Anthea Kraut,
"Whose Choreography?: Josephine Baker and the Question of (Dance) Authorship"
(page 3 of 5)
Choreography in a Black Vernacular Vein
Of course, Baker's kinetic outbursts and chorus-girl clowning were
not the spontaneous eruptions they seemed. Quite the contrary, by the
1920s, they had become something of a choreographic convention in black
musical revues. In the 1913 production Darktown Follies, as
Marshall and Jean Stearns point out in their indispensable book Jazz
Dance, Ethel Williams, "pretending to be out of breath" and unable
to keep up with the rest of the chorus line, faked "crazy steps that
brought down the house."[18]
Though Baker may not have been aware of
Williams's high jinks, her time on the vaudeville touring circuit
brought her into contact with another star chorus girl named Mama Dinks.
According to Broadway performer Maude Russell, Baker's act just prior to
joining the Shuffle Along cast owed much to Mama Dinks. Indeed,
Russell's description of Dinks could easily double as a description of
Baker's dancing: "All her mouth was gold, she had funny legs, she could
bend them way back, she did those antics, walkin' like a chicken,
lookin' cross-eyed, and then she'd go offstage bowlegged with her butt
stuck out."[19]
The fact that Baker's chorus line ad libs were, in the Stearnses'
words, "the perennial gag of the chorine who just cannot keep in step,"
and that a number of her moves could be traced directly to an earlier
female performer, offers another way of understanding the authorship of
Baker's dancing.[20]
Even as she resisted one model of authorship—that of
the (male) choreographer inventing and arranging steps to be faithfully
executed by (female) dancers—Baker was, I want to suggest, actively
participating in a black vernacular choreographic tradition, one in
which mimicry and improvisation counted as compositional methods.
Approaching Baker's performative tendencies as a kind of choreography
in their own right requires challenging certain assumptions that
underpin Eurocentric ideas about authorship, especially notions about
what constitutes originality and about the boundaries between
composition and improvisation.

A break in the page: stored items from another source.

Definition cachedImage (r : Repo) (hash ext : string) : M world path :=
  let dir := cacheDir r in
  os_MkdirAll dir o755;;
  let p := join dir (hash +:+ ext) in
  st ← attempt (os_Stat p);
  match st with
  | inr _ => now ← time_Now; ignore (os_Chtimes p now);; mret p
  | inl _ =>
      m ← attempt (ReadManifest (r_cas r) hash);
      match m with
      | inr _ => GetChunkedTo (r_cas r) hash p
      | inl _ => writeBlobTo r hash p
      end;;
      evictCache r p;;
      mret p
  end.

(** [filepath.Ext] of a name and [strings.TrimSuffix]. *)
Definition has_suffix (suf s : string) : bool :=
  bool_decide (String.length suf ≤ String.length s)%nat &&
  bool_decide (String.substring (String.length s - String.length suf) (String.length suf) s = suf).
Definition trim_suffix (suf s : string) : string :=
  if has_suffix suf s then String.substring 0 (String.length s - String.length suf) s else s.

(** [fileIdentity] (a base disk is a file). *)
Definition pretty_Z (z : Z) : string := of_bytes (Json.int_lit z).
Definition node_size (n : node) : Z := match n with NFile f => f_size f | _ => 0 end.
Definition node_ino (n : node) : Z := match n with NFile f => Z.of_nat (f_ino f) | _ => 0 end.
Definition fileIdentity (p : path) (fi : node) : string :=
  pretty_Z device +:+ ":" +:+ pretty_Z (node_ino fi) +:+ ":" +:+ pretty_Z (node_size fi) +:+ ":" +:+
  pretty_Z (mod_time p fi).

(** The index of base disks, [map[string]string]: [null] makes the map nil,
    which cannot be written to; a value that is no string is read as empty. *)
Definition known_add (m : gmap string string) (kv : string * Json.json) : gmap string string :=
  <[kv.1 := match kv.2 with Json.JStr s => s | _ => "" end]> m.
Definition known_of (b : bytes) : option (gmap string string) :=
  match Json.parse b with
  | Some Json.JNull => None
  | Some (Json.JObj l) => Some (foldl known_add ∅ l)
  | _ => Some ∅
  end.
Definition key_le (a b : string * string) : Prop := String.le a.1 b.1.
#[global] Instance key_le_dec a b : Decision (key_le a b) := _.
Definition known_json (m : gmap string string) : bytes :=
  Json.MarshalIndent (Json.JObj ((λ kv, (kv.1, Json.JStr kv.2)) <$> merge_sort key_le (map_to_list m))).
(* ===== verification/EngineFacts.v ===== *)
(** * Facts about the engine, for backends without machines

    The process backend is one: the sandbox's files are the host's working
    directory, and a checkpoint is the tree of it. *)

From S2P Require Import Prelude Sha256 Os OsFacts Cas Parallel Blobs Chunked Tree TreeFacts Snap SnapFacts SnapProps Model Repo RepoFacts Backend Engine.
Import Cas Chunked Tree Snap Model Repo Backend Engine.
Open Scope Z_scope.

Section facts.
Context `{OsEnv, Sched, GoJSON Manifest, GoJSON Tree, GoJSON Sandbox, GoJSON Checkpoint}.
Context (U : bytes → Prop) {NC : NoCollision U} {B : Type} `{Backend B}.
Implicit Types (w : world) (r : Repo) (b : B).

(** ** Identifiers *)

Definition new_id (pre id : string) : Prop := ∃ t, id = pre +:+ hex_EncodeToString (n_bytes 6 (entropy t)).

Lemma new_id_good pre id : good_id pre → new_id pre id → good_id id ∧ (id = "" → pre = "").
Proof.
  intros Hp [t ->]. unfold good_id in *. split.
  - rewrite has_char_app, Hp. cbn [orb]. apply all_hex_name; [apply hex_encode_hex|].
    intros He. pose proof (hex_encode_length (n_bytes 6 (entropy t))) as Hl. by rewrite He in Hl.
  - by destruct pre.
Qed.

(** An identifier that may still be drawn once [n] calls are made. *)
Definition next_id (n : nat) (pre id : string) : Prop :=
  ∃ t, (n ≤ t)%nat ∧ id = pre +:+ hex_EncodeToString (n_bytes 6 (entropy t)).

Lemma next_id_new n pre id : next_id n pre id → new_id pre id.
Proof. intros (t & _ & ->). by exists t. Qed.

Lemma next_id_later n m pre id : (n ≤ m)%nat → next_id m pre id → next_id n pre id.
Proof. intros Hle (t & Ht & ->). exists t. split; [lia|done]. Qed.

Lemma wp_newID_next pre (Q : gerr + string → world → Prop) w :
  (∀ id, next_id (w_tick w) pre id → Q (inr id) (tick w)) → wp (newID pre) Q w.
Proof. intros HQ. unfold newID. wp_step. unfold wp, rand_Read. apply HQ. exists (w_tick w). split; [lia|done]. Qed.

Lemma wp_newID pre (Q : gerr + string → world → Prop) w :
  (∀ id, new_id pre id → Q (inr id) (tick w)) → wp (newID pre) Q w.
Proof. intros HQ. apply wp_newID_next. intros id Hid. by eapply HQ, next_id_new. Qed.

Lemma wp_time_Now (Q : gerr + Z → world → Prop) w : Q (inr (clock (w_tick w))) (tick w) → wp time_Now Q w.
Proof. done. Qed.

(** ** Trees of checkpoints *)

Definition tree_at (σ : fs) r (h : string) : option Tree := blob_of σ (r_cas r) h ≫= json_Unmarshal.

Lemma wp_loadTree r h w :
  store_wf (w_fs w) (r_cas r) → is_digest h = true →
  wp (loadTree r h) (λ x w', w_fs w' = w_fs w ∧ w_zero w' = w_zero w ∧
    match x with
    | inl _ => quiet → tree_at (w_fs w) r h = None
    | inr t => tree_at (w_fs w) r h = Some t
    end) w.
Proof.
  intros Hwf Hh. unfold loadTree, tree_at. wp_step. apply wp_Get; [done..| |].
  - intros b' w' Hfs Hz ->. simpl. destruct (json_Unmarshal b') as [t|]; wp_step; by split_and!.
  - intros e w' Hfs Hz Hq. split_and!; [done..|]. intros Hqu. by destruct (Hq Hqu) as [-> _].
Qed.

Lemma forward_GetCheckpoint r id : forward (GetCheckpoint r id).
Proof. unfold GetCheckpoint, getJSON. forward_solve. Qed.

Lemma forward_loadTree r h : forward (loadTree r h).
Proof. unfold loadTree, Get. forward_solve. Qed.

(** The tree of a sandbox's head. *)
Definition head_tree (σ : fs) r (s : Sandbox) : option Tree :=
  if decide (s_Head s = "") then None else
  pc ← load (A:=Checkpoint) σ r "checkpoints" (s_Head s); tree_at σ r (c_TreeHash pc).

Definition trees_named (σ : fs) r : Prop :=
  ∀ id c, good_id id → load (A:=Checkpoint) σ r "checkpoints" id = Some c → is_digest (c_TreeHash c) = true.

Lemma wp_parent_tree r s w :
  repo_wf r (w_fs w) → store_wf (w_fs w) (r_cas r) → trees_named (w_fs w) r → good_id (s_Head s) →
  wp (parent_tree r s) (λ x w', w_fs w' = w_fs w ∧ w_zero w' = w_zero w ∧
    ∃ p, x = inr p ∧ (quiet → p = head_tree (w_fs w) r s)) w.
Proof.
  intros Hwf Hst Hn Hid. unfold parent_tree, head_tree. case_decide; [wp_step; eauto|].
  wp_step. wp_step. wp_use wp_GetCheckpoint; [done|done|]. intros [e|pc] w1 (Hfs & Hz & Hv).
  - wp_step. split_and!; [done..|]. eexists. split; [done|]. intros Hq. by rewrite Hv.
  - wp_step. wp_step. wp_use wp_loadTree; [by rewrite Hfs|by eapply Hn|]. rewrite Hfs.
    intros x w2 (Hfs2 & Hz2 & Hx). wp_step. split_and!; [congruence..|]. eexists. split; [done|].
    intros Hq. rewrite Hv. simpl. destruct x; [by rewrite Hx|by symmetry].
Qed.

(** ** Recording a step *)

(** The store grew, and at most one document, [id] of [d], was written. *)
Definition recorded r (d id : string) (σ σ' : fs) : Prop :=
  ∃ σ1, store_step U (r_cas r) σ σ1 ∧ (σ' = σ1 ∨ ∃ f, σ' = <[doc_file r d id := NFile f]> σ1).

Lemma store_step_outside r σ d id f :
  repo_wf r σ → store_inv U (r_cas r) σ → d ∈ doc_dirs → good_id id →
  store_inv U (r_cas r) (<[doc_file r d id := NFile f]> σ) ∧
  (∀ q, below (r_cas r) q → <[doc_file r d id := NFile f]> σ !! q = σ !! q).
Proof.
  intros Hwf Hi Hd Hid.
  assert (∀ q, below (r_cas r) q → <[doc_file r d id := NFile f]> σ !! q = σ !! q) as Ha.
  { intros q Hq. rewrite lookup_insert_ne; [done|]. intros <-. rewrite (rw_cas _ _ Hwf) in Hq.
    by apply repo_blobs_disjoint in Hq. }
  split; [|done]. eapply store_inv_agree; [done| |done]. eapply rw_fs. by apply repo_wf_doc.
Qed.

Lemma recorded_facts r d id σ σ' :
  repo_wf r σ → d ∈ doc_dirs → good_id id → recorded r d id σ σ' →
  repo_wf r σ' ∧ store_inv U (r_cas r) σ' ∧
  (∀ h c, is_digest h = true → blob_of σ (r_cas r) h = Some c → blob_of σ' (r_cas r) h = Some c) ∧
  (∀ d' id', d' ∈ doc_dirs → ¬ (d' = d ∧ id' = id) → doc σ' r d' id' = doc σ r d' id') ∧
  (∀ q, ¬ below (r_cas r) q → q ≠ doc_file r d id → σ' !! q = σ !! q).
Proof.
  intros Hwf Hd Hid (σ1 & Hs & Hσ'). pose proof (repo_wf_store _ _ _ _ Hwf Hs) as Hwf1.
  pose proof (st_inv _ _ _ _ Hs) as Hi1. destruct Hσ' as [->|[f ->]].
  - split_and!; [done|done|apply Hs| |].
    + intros d' id' Hd' _. eapply doc_store; [apply Hwf|done|done].
    + intros q Hq _. by apply Hs.
  - destruct (store_step_outside r σ1 d id f Hwf1 Hi1 Hd Hid) as [Hi2 Ha]. split_and!; [by apply repo_wf_doc|done|..].
    + intros h c Hh Hc. rewrite (blob_of_agree σ1) by done. by apply Hs.
    + intros d' id' Hd' Hne. rewrite doc_insert, decide_False by naive_solver. eapply doc_store; [apply Hwf|done|done].
    + intros q Hq Hne. rewrite lookup_insert_ne by done. by apply Hs.
Qed.

(** The tree a step is compared with. *)
Definition parent_is (σ : fs) r (s : Sandbox) (p : option Tree) : Prop :=
  (s_Head s = "" ∧ p = None) ∨ (is_Some p ∧ head_tree σ r s = p).

(** What a recorded checkpoint says. *)
Record describes r (s : Sandbox) (cmd : option (list string)) (code : Z) (note : string) (σ σ' : fs)
    (c : Checkpoint) : Prop := {
  de_sandbox : c_Sandbox c = s_ID s;
  de_seq : c_Seq c = s_Steps s;
  de_parent : c_Parent c = s_Head s;
  de_command : c_Command c = default [] cmd;
  de_code : c_ExitCode c = code;
  de_created : ∃ n, c_Created c = clock n;
  de_note : c_Note c = note;
  de_image : c_MemHash c = "" ∧ c_StateHash c = "" ∧ c_DiskHash c = "" ∧ c_BaseHash c = "";
  de_doc : doc σ' r "checkpoints" (c_ID c) = Some (json_MarshalIndent c);
  de_tree : ∃ t, snapshot_of (Some defaultIgnore) (WorkDir r (s_ID s)) σ t ∧
    c_TreeHash c = hashOf (json_Marshal t) ∧ stored σ' (r_cas r) (json_Marshal t) ∧
    Forall (entry_stored (r_cas r) σ') (t_Entries t) ∧
    (quiet → ∀ p, parent_is σ r s p →
       c_Added c = count_kind added (Diff p t) ∧ c_Modified c = count_kind modified (Diff p t) ∧
       c_Deleted c = count_kind deleted (Diff p t))
}.

(** What a step needs of the repository and of the working directory. *)
Record step_ready r (s : Sandbox) (σ : fs) : Prop := {
  sr_repo : repo_wf r σ;
  sr_store : store_inv U (r_cas r) σ;
  sr_named : trees_named σ r;
  sr_head : good_id (s_Head s);
  sr_work : snapshot_pre U (r_cas r) (WorkDir r (s_ID s)) σ;
  sr_tree : ∀ t, snapshot_of (Some defaultIgnore) (WorkDir r (s_ID s)) σ t → U (json_Marshal t)
}.

Lemma head_tree_store r s σ σ' :
  repo_wf r σ → trees_named σ r → good_id (s_Head s) → store_step U (r_cas r) σ σ' →
  ∀ t, head_tree σ r s = Some t → head_tree σ' r s = Some t.
Proof.
  intros Hwf Hn Hid Hs t. unfold head_tree. case_decide; [done|]. unfold load at 1 2.
  rewrite (doc_store U r σ σ') by (apply Hwf || done || (right; left)). intros (pc & Hpc & Ht)%bind_Some.
  rewrite Hpc. simpl. unfold tree_at in *. apply bind_Some in Ht as (b' & Hb & Ht).
  rewrite (st_keep _ _ _ _ Hs (c_TreeHash pc) b'); [done|by eapply Hn|done].
Qed.

Lemma parent_is_store r s σ σ' p :
  repo_wf r σ → trees_named σ r → good_id (s_Head s) → store_step U (r_cas r) σ σ' →
  parent_is σ r s p → head_tree σ' r s = p.
Proof.
  intros Hwf Hn Hid Hs [[He ->]|[[t ->] Ht]]; [unfold head_tree; by rewrite decide_True|].
  by eapply head_tree_store.
Qed.

(** ** The step itself *)

Context (no_memory : as_memory (B:=B) = None) (no_guest : as_guest (B:=B) = None).

Lemma wp_current_tree r s w b :
  step_ready r s (w_fs w) →
  wp (current_tree r s) (λ x wb, grows U (r_cas r) w (λ t w',
    snapshot_of (Some defaultIgnore) (WorkDir r (s_ID s)) (w_fs w) t ∧
    Forall (entry_stored (r_cas r) (w_fs w')) (t_Entries t)) x wb.1) (w, b).
Proof.
  intros Hr. unfold current_tree. rewrite no_guest. wp_step.
  wp_use (wp_Snapshot U (Some defaultIgnore) (r_cas r) (WorkDir r (s_ID s)) (w_fs w)); [done|apply Hr|apply Hr|]. done.
Qed.

Lemma trees_named_store r σ σ' :
  r_cas r = r_root r ++ ["blobs"] → trees_named σ r → store_step U (r_cas r) σ σ' → trees_named σ' r.
Proof.
  intros Hc Hn Hs id c Hid Hl. apply (Hn id c Hid). unfold load in *.
  by rewrite (doc_store U r σ σ') in Hl by (done || (right; left)).
Qed.

Lemma live_agree r w w' : live (r_cas r) w → (∀ q, below (r_cas r) q → w_fs w' !! q = w_fs w !! q) → live (r_cas r) w'.
Proof. intros [Hq Hc] Ha. split; [done|]. by eapply store_clean_agree. Qed.

(** The outcome of [checkpoint], whatever fails. *)
Definition step_post r s cmd code note w (x : gerr + Checkpoint) w' : Prop :=
  ∃ id, new_id "ck-" id ∧ recorded r "checkpoints" id (w_fs w) (w_fs w') ∧ (memo_ok w → memo_ok w') ∧
    (∀ c, x = inr c → c_ID c = id ∧ describes r s cmd code note (w_fs w) (w_fs w') c) ∧
    (live (r_cas r) w → live (r_cas r) w' ∧ ∃ c, x = inr c).

Lemma step_post_fail {A} r s cmd code note w w' e e' (Post : A → world → Prop) :
  grows U (r_cas r) w Post (inl e) w' → step_post r s cmd code note w (inl e') w'.
Proof.
  intros [Hs Hm _ Hl]. exists ("ck-" +:+ hex_EncodeToString (n_bytes 6 (entropy 0))). split_and!; [by exists O| |done|done|].
  - exists (w_fs w'). split; [done|by left].
  - intros Hlive. by destruct (Hl Hlive) as [_ [? ?]].
Qed.

Lemma wp_checkpoint r s cmd code note w b :
  step_ready r s (w_fs w) →
  wp (checkpoint r s cmd code note) (λ x wb, step_post r s cmd code note w x wb.1) (w, b).
Proof.
  intros Hr. pose proof Hr as [Hwf Hi Hn Hh Hw HU]. unfold checkpoint. wp_step.
  eapply wp_mono; [by apply wp_current_tree|]. intros [e|t] [w1 b1] Hg; simpl in Hg; [by eapply step_post_fail|].
  destruct (gr_post _ _ _ _ _ _ Hg t eq_refl) as [Ht Hes]. simpl in Hes. wp_step. wp_step.
  wp_use (grows_Put U (r_cas r) (json_Marshal t)); [apply Hg|by apply HU|]. intros x w2 Hp.
  pose proof (grows_trans _ _ _ _ _ _ _ _ _ Hg Hp) as Hg2.
  destruct x as [e|h]; [by eapply step_post_fail|].
  destruct (gr_post _ _ _ _ _ _ Hp h eq_refl) as [-> Hst]. simpl in Hst.
  pose proof (gr_step _ _ _ _ _ _ Hg2) as Hs2. pose proof (repo_wf_store _ _ _ _ Hwf Hs2) as Hwf2.
  wp_step. wp_step. wp_use wp_parent_tree; [done|apply (st_inv _ _ _ _ Hs2)|eapply trees_named_store; [apply Hwf|done|done]|done|].
  intros x w3 (Hfs3 & Hz3 & p & -> & Hpar). wp_step. wp_step. apply wp_newID. intros id Hid.
  wp_step. wp_step. apply wp_time_Now. set (c := mkCheckpoint _ _ _ _ _ _ _ _ _ _ _ _ _ _ _ _).
  assert (good_id id) as Hgid by (eapply (new_id_good "ck-"); done).
  wp_step.
  assert (∀ bb, (match cmd with Some _ => captureMachine r s c | None => mret c end) bb = (Ok c, bb)) as Hcap.
  { intros bb. destruct cmd; [|done]. unfold captureMachine. by rewrite no_memory. }
  unfold wp at 1. rewrite Hcap. wp_step. wp_step.
  eapply wp_mono; [apply (wp_putJSON r "checkpoints" id c); simpl; [by rewrite Hfs3|right; left|done]|].
  intros x w4 (Hz4 & Hx). simpl in Hz4, Hx. rewrite Hfs3 in Hx.
  assert (memo_ok w → memo_ok w4) as Hmemo.
  { intros Hm. apply (gr_memo _ _ _ _ _ _ Hg2) in Hm. unfold memo_ok. by rewrite Hz4, Hz3. }
  assert (w_fs w4 = w_fs w2 ∨ ∃ f, w_fs w4 = <[doc_file r "checkpoints" id := NFile f]> (w_fs w2)) as Hshape
    by (destruct x; naive_solver).
  assert (recorded r "checkpoints" id (w_fs w) (w_fs w4)) as Hrec by by exists (w_fs w2).
  assert (∀ q, below (r_cas r) q → w_fs w4 !! q = w_fs w2 !! q) as Hag.
  { destruct Hshape as [->|[f ->]]; [done|]. eapply store_step_outside; [done|apply Hs2|right; left|done]. }
  assert (live (r_cas r) w → live (r_cas r) w4) as Hlive.
  { intros Hl. apply (gr_live _ _ _ _ _ _ Hg2) in Hl as [Hl _]. by eapply live_agree. }
  destruct x as [e|[]].
  - exists id. split_and!; [done..|]. intros Hl. destruct Hx as [[] _]. apply (Hlive Hl).
  - wp_step. exists id. split_and!; [done..| |eauto]. intros c' [= <-]. split; [done|].
    destruct Hx as (f & Hf & Hfs4). split; try done; [by eexists|..].
    + simpl. by rewrite Hfs4, doc_insert, decide_True, Hf.
    + exists t. split_and!; [done|done| | |].
      * unfold stored. rewrite (blob_of_agree (w_fs w2)) by done. exact Hst.
      * eapply Forall_impl; [exact Hes|]. intros e He H1' H2'. destruct (He H1' H2') as (b' & ? & ? & Hb).
        exists b'. split_and!; [done..|]. unfold stored. rewrite (blob_of_agree (w_fs w2)) by done.
        eapply stored_step; [apply (gr_step _ _ _ _ _ _ Hp)|done].
      * intros Hq p' Hp'. assert (p' = p) as ->; [|done]. rewrite (Hpar Hq). symmetry.
        eapply parent_is_store; [exact Hwf|exact Hn|exact Hh|exact Hs2|exact Hp'].
Qed.

End facts.
(** A new sandbox: its first checkpoint is of an empty directory. *)
Lemma wp_CreateSandbox r name w b :
  live (r_cas r) w → whole U r (w_fs w) → unused r w → empty_in →
  wp (Create r name) (λ x wb, live (r_cas r) wb.1 ∧ ∃ s c σ1, x = inr s ∧ next_id (w_tick w) "sbx-" (s_ID s) ∧
    s_Head s = c_ID c ∧ made_sandbox name "" s ∧ new_id "ck-" (c_ID c) ∧ c_Sandbox c = s_ID s ∧ c_Parent c = "" ∧
    worked r (s_ID s) (w_fs w) σ1 ∧ workable U r s σ1 ∧
    (∀ t, snapshot_of (Some defaultIgnore) (WorkDir r (s_ID s)) σ1 t → t = mkTree []) ∧ kept U r (c_ID c) (s_ID s) (w_fs w) (w_fs wb.1) ∧
    describes r (set_head "" s) None 0 "created" σ1 (w_fs wb.1) c ∧
    doc (w_fs wb.1) r "sandboxes" (s_ID s) = Some (json_MarshalIndent s)) (w, b).
Proof.
  intros Hlive Hw Hun Hem. pose proof (wh_repo _ _ _ Hw) as Hwf. unfold Create, new_sandbox. wp_step. wp_step. wp_step.
  apply wp_newID_next. intros id Hnx. wp_step. apply wp_time_Now. wp_step. set (s := mkSandbox _ _ _ _ _ _ _). simpl.
  pose proof (new_work_id _ (next_id_new _ _ _ Hnx)) as Hid. pose proof (WorkDir_eq r id Hid) as Hwd.
  assert (∀ cs, w_fs w !! (WorkDir r id ++ cs) = None) as Hn by (intros cs; by apply Hun).
  destruct (made_workable r s (w_fs w) (perm o755) Hwf Hid Hem Hn) as (Hw1 & Ha1 & He1).
  wp_step. wp_step. rewrite Hwd. unfold work_dir.
  eapply wp_mono; [apply wp_MkdirAll_child; [apply Hwf|apply Hwf; do 3 right; left|apply Hid|]|].
  { simpl. specialize (Hn []). by rewrite app_nil_r, Hwd in Hn. }
  intros x w1 (Hz1 & Hx). destruct x as [[]|[]]; try done; [by destruct Hx as [[] _]; apply Hlive|].
  change (w_fs w1 = <[work_dir r id := NDir (perm o755)]> (w_fs w)) in Hx. simpl in Hw1, Ha1, He1. rewrite Hwd, <- Hx in Hw1, Ha1. rewrite Hwd, <- Hx, <- Hwd in He1.
  assert (step_ready U r s (w_fs w1)) as Hr1.
  { split; [by eapply worked_repo|by eapply worked_store; [|apply Hw|]| |done|apply Ha1|intros t Ht; by apply Ha1].
    intros i c Hgi Hl. apply (whole_named _ _ _ Hw i c Hgi). by rewrite (load_same _ (w_fs w)) in Hl
      by (eapply worked_doc; [done|right; left]). }
  assert (live (r_cas r) w1) as Hl1 by (eapply live_agree; [done|by eapply worked_blobs]).
  wp_step. eapply wp_mono; [by apply wp_checkpoint|]. intros x [w2 b2] (ck & Hck & Hrec & _ & Hc & Hl2). simpl in *.
  destruct (Hl2 Hl1) as [Hl2' [c ->]]. destruct (Hc c eq_refl) as [<- Hdesc].
  assert (good_id (c_ID c)) as Hgck by (eapply (new_id_good "ck-"); done).
  assert (kept U r (c_ID c) id (w_fs w) (w_fs w2)) as Hk2.
  { eapply kept_trans; [by eapply kept_worked; [|apply Hw|]|].
    eapply (kept_recorded U r _ id "checkpoints" (c_ID c)); [apply Hr1|right; left|done|done|by left]. }
  wp_step. wp_step. eapply wp_mono; [apply (wp_putJSON r "sandboxes" id (set_head (c_ID c) s)); [apply Hk2|left|apply Hid]|].
  intros x w3 (Hz3 & Hx3). destruct x as [e|[]]; [by destruct Hx3 as [[] _]; apply Hlive|]. destruct Hx3 as (f & Hf & Hfs3).
  assert (kept U r (c_ID c) id (w_fs w2) (w_fs w3)) as Hk3.
  { eapply (kept_recorded U r _ id "sandboxes" id); [apply Hk2|left|apply Hid| |by right].
    apply recorded_write; [apply Hk2|right; by exists f]. }
  wp_step. split.
  { eapply live_agree; [exact Hl2'|]. simpl. rewrite Hfs3. eapply store_step_outside; [apply Hk2|apply Hk2|left|apply Hid]. }
  exists (set_head (c_ID c) s), c, (w_fs w1). simpl. split_and!; try done; [by repeat split; eexists|..].
  - apply (de_sandbox _ _ _ _ _ _ _ _ Hdesc).
  - apply (de_parent _ _ _ _ _ _ _ _ Hdesc).
  - by apply (workable_same U r s).
  - by eapply kept_trans.
  - eapply describes_keep; [exact Hdesc| |apply Hk3]. by rewrite Hfs3, doc_insert, decide_False by naive_solver.
  - by rewrite Hfs3, doc_insert, decide_True, Hf.
Qed.

End operations.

While we are accustomed to defining
authorship as origination—as the creation of the new—there are other
ways of conceptualizing originality. As Zora Neale Hurston wrote in her
1934 essay "Characteristics of Negro Expression":
It is obvious that to get back to original sources is much
too difficult for any group to claim very much as a certainty. What we
really mean by originality is the modification of ideas. The most ardent
admirer of the great Shakespeare cannot claim first source even for him.
It is his treatment of the borrowed material.[21]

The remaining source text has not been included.